A novel prodrug approach for tertiary amines. 2. Physicochemical and in vitro enzymatic evaluation of selected N‐phosphonooxymethyl prodrugs

Quaternary amine prodrugs resulting from N-phosphonooxymethyl derivatization of the tertiary amine functionality of drugs represents a novel approach for improving their water solubility. Separate reports have demonstrated the synthetic feasibility and rapid and quantitative prodrug to parent drug conversion in rats and dogs. This work is a preliminary evaluation of the physicochemical and in vitro enzymatic reversion properties of selected prodrugs. The loxapine prodrug had over a 15 000-fold increase in aqueous solubility relative to loxapine free base at pH 7.4. The loxapine prodrug was also shown to be quite stable at neutral pH values. The time for degradation product (parent drug) precipitation from an aqueous prodrug formulation would be expected to dictate the shelf life.

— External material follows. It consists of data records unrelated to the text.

(** * cfdev: the remote provisioning session and the service wrapper client

    A shallow embedding of [provision/director.go] (the sticky-error SSH
    session, the inline single-file upload, the dial loop and the
    [DeployBosh] workflow) and of the guards of
    [pkg/servicew/client/client.go].

    The Go code talks to the outside world all the time: the local file
    system, an SSH connection, child processes.  Every such call is a
    primitive of a small state monad over a _trace_: the call appends one
    event (the call and its arguments) to the trace, and its outcome is read
    from an environment [Env], an oracle that may depend on everything that
    happened before.  A theorem that quantifies over [Env] therefore holds
    for every behaviour of the outside world, and "no side effect" reads
    "the trace did not grow". *)

From Stdlib Require Import List String Ascii Bool Arith ZArith Lia.
From Stdlib.Strings Require Import Byte.
From Stdlib Require Import DecimalString.
Import ListNotations.
Local Open Scope string_scope.

(** ** Go values *)

(** [[]byte] *)
Definition bytes := list byte.

(** The conversion [[]byte(s)]. *)
Definition bytes_of_string (s : string) : bytes := list_byte_of_string s.

(** Go's [error] values: a message, and whether [os.IsNotExist] recognises
    the error.  [nil] is [None] in an [option error]. *)
Inductive error : Type :=
| ErrNotExist (msg : string)
| ErrorString (msg : string).

Definition Error_text (e : error) : string :=
  match e with
  | ErrNotExist msg => msg
  | ErrorString msg => msg
  end.

Definition os_IsNotExist (err : option error) : bool :=
  match err with
  | Some (ErrNotExist _) => true
  | _ => false
  end.

(** The verb [%s] applied to an [error] operand, which may be [nil]. *)
Definition fmt_s (err : option error) : string :=
  match err with
  | Some e => Error_text e
  | None => "%!s(<nil>)"
  end.

Definition fmt_Errorf (text : string) : error := ErrorString text.

(** [time.Duration], in nanoseconds. *)
Definition Duration := Z.
Definition Second : Duration := 1000000000%Z.

(** An [io.Writer] that is an open local file. *)
Inductive Writer : Type :=
| FileWriter (path : string).

Inductive Signer : Type :=
| SignerOf (key : bytes).

Inductive Client : Type :=
| ClientConn (id : nat).

(** [ssh.ClientConfig]; the host key callback of the source accepts every
    key and is not represented. *)
Record ClientConfig : Type := {
  User : string;
  Auth : list Signer;
  Timeout : Duration
}.

(** The fields of [config.Config] that the code reads. *)
Record Config : Type := {
  StateBosh : string;
  StateDir : string;
  LogDir : string
}.

(** ** Events: the calls that leave the program *)

Inductive Event : Type :=
| EvDriverIP
| EvCreate (path : string)
| EvFileClose (path : string)
| EvReadFile (path : string)
| EvWriteFile (path : string) (data : bytes) (perm : Z)
| EvStat (path : string)
| EvRemoveAll (path : string)
| EvDial (network addr : string) (config : ClientConfig)
| EvClientClose (c : Client)
| EvNewSession (c : Client)
| EvSessionClose
| EvSessionRun (command : string) (out err : Writer)
| EvStdinPipe
| EvFprintln (operands : list string)
| EvCopy (payload : bytes)
| EvPipeClose
| EvPrint (text : string)
| EvSleep (d : Duration)
| EvBoshOutput (args : list string)
| EvExec (path : string) (args : list string).

Definition Trace := list Event.

(** ** The environment *)

(** What the program cannot decide by itself.

    - [GOOS] is [runtime.GOOS]; [StatusRunning] is [program.StatusRunning],
      a constant of a package that is not among the sources.
    - [filepath_Join], [filepath_Dir] and [strings_TrimSpace] are the Go
      library functions; no property below depends on what they compute.
    - [ssh_ParsePrivateKey] is a pure function of the key.
    - A field [X_result] gives the outcome of the call [X] from the history
      at the time of the call and the arguments; [None] in an
      [option error] is the [nil] error.
    - [ticks_before_timeout] is the scheduling of the [select] in
      [waitForSSH]: how many times the ticker case is taken before the
      timeout case is.  The timeout channel becomes ready after a finite
      time, so this number is finite. *)
Record Env : Type := {
  GOOS : string;
  StatusRunning : string;
  filepath_Join : string -> string -> string;
  filepath_Dir : string -> string;
  strings_TrimSpace : string -> string;
  ssh_ParsePrivateKey : bytes -> Signer + error;
  IP_result : Trace -> Config -> string + error;
  Create_result : Trace -> string -> option error;
  Stat_result : Trace -> string -> option error;
  RemoveAll_result : Trace -> string -> option error;
  ReadFile_result : Trace -> string -> bytes + error;
  WriteFile_result : Trace -> string -> bytes -> option error;
  Dial_result : Trace -> string -> ClientConfig -> Client + error;
  ticks_before_timeout : Trace -> Duration -> nat;
  NewSession_result : Trace -> Client -> option error;
  Run_result : Trace -> string -> option error;
  Fprintln_result : Trace -> list string -> option error;
  Copy_result : Trace -> bytes -> option error;
  BoshOutput_result : Trace -> list string -> bytes * option error;
  Exec_result : Trace -> string -> list string -> bytes * option error
}.

(** ** The trace monad *)

Definition M (A : Type) : Type := Trace -> A * Trace.

Definition ret {A : Type} (a : A) : M A := fun t => (a, t).

Definition bind {A B : Type} (m : M A) (k : A -> M B) : M B :=
  fun t => let (a, t') := m t in k a t'.

Notation "x <- m ;; k" := (bind m (fun x => k))
  (at level 61, m at next level, right associativity).
Notation "m ;;; k" := (bind m (fun _ => k))
  (at level 61, right associativity).

(** A call: its outcome is decided on the history so far, then the call is
    recorded. *)
Definition call {A : Type} (e : Event) (outcome : Trace -> A) : M A :=
  fun t => (outcome t, (t ++ [e])%list).

(** ** The Go library functions the code relies on *)

Module GoLib.

(** Decimal rendering of an integer operand ([%v] on an [int64]). *)
Definition itoa (z : Z) : string := NilZero.string_of_int (Z.to_int z).

Definition newline : string := String "010"%char EmptyString.
Definition NUL : string := String "000"%char EmptyString.

(** What [fmt.Fprintln] writes: the operands separated by single spaces,
    then a newline. *)
Fixpoint join_spaces (operands : list string) : string :=
  match operands with
  | [] => EmptyString
  | [x] => x
  | x :: rest => x ++ " " ++ join_spaces rest
  end.

Definition Sprintln (operands : list string) : string :=
  join_spaces operands ++ newline.

(** [filepath.Base] with the separator [/]: strip the trailing separators,
    keep what follows the last separator; [.] for the empty path and [/] for
    a path of separators only. *)
Definition is_sep (c : ascii) : bool := Ascii.eqb c "/".

Fixpoint has_sep (s : string) : bool :=
  match s with
  | EmptyString => false
  | String c s' => is_sep c || has_sep s'
  end.

Fixpoint strip_trailing_seps (s : string) : string :=
  match s with
  | EmptyString => EmptyString
  | String c s' =>
      match strip_trailing_seps s' with
      | EmptyString => if is_sep c then EmptyString else String c EmptyString
      | r => String c r
      end
  end.

Fixpoint last_element (s : string) : string :=
  match s with
  | EmptyString => EmptyString
  | String c s' => if is_sep c || has_sep s' then last_element s' else String c s'
  end.

Definition filepath_Base (path : string) : string :=
  match path with
  | EmptyString => "."
  | _ =>
      match last_element (strip_trailing_seps path) with
      | EmptyString => "/"
      | p => p
      end
  end.

(** [bytes.Replace(s, old, new, -1)] for a non-empty [old]: every
    non-overlapping occurrence of [old], found from the left, is replaced by
    [new].  [skip] counts the bytes of a matched occurrence still to drop.
    (All patterns in the program are non-empty constants.) *)
Fixpoint has_prefix (p s : bytes) : bool :=
  match p, s with
  | [], _ => true
  | _ :: _, [] => false
  | a :: p', b :: s' => Byte.eqb a b && has_prefix p' s'
  end.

Using this assumption, together with solubility and elevated temperature chemical stability studies, the shelf life of a parenteral formulation of the loxapine prodrug was projected to be close to 2 years at pH 7.4 and 25 degrees C. In addition, the prodrugs of cinnarizine and loxapine have been shown to be substrates for alkaline phosphatase, an enzyme found throughout the human body, and revert to the parent compound in its presence. The results from these evaluations demonstrate that the derivatives examined have many of the ideal properties required for potential clinical application.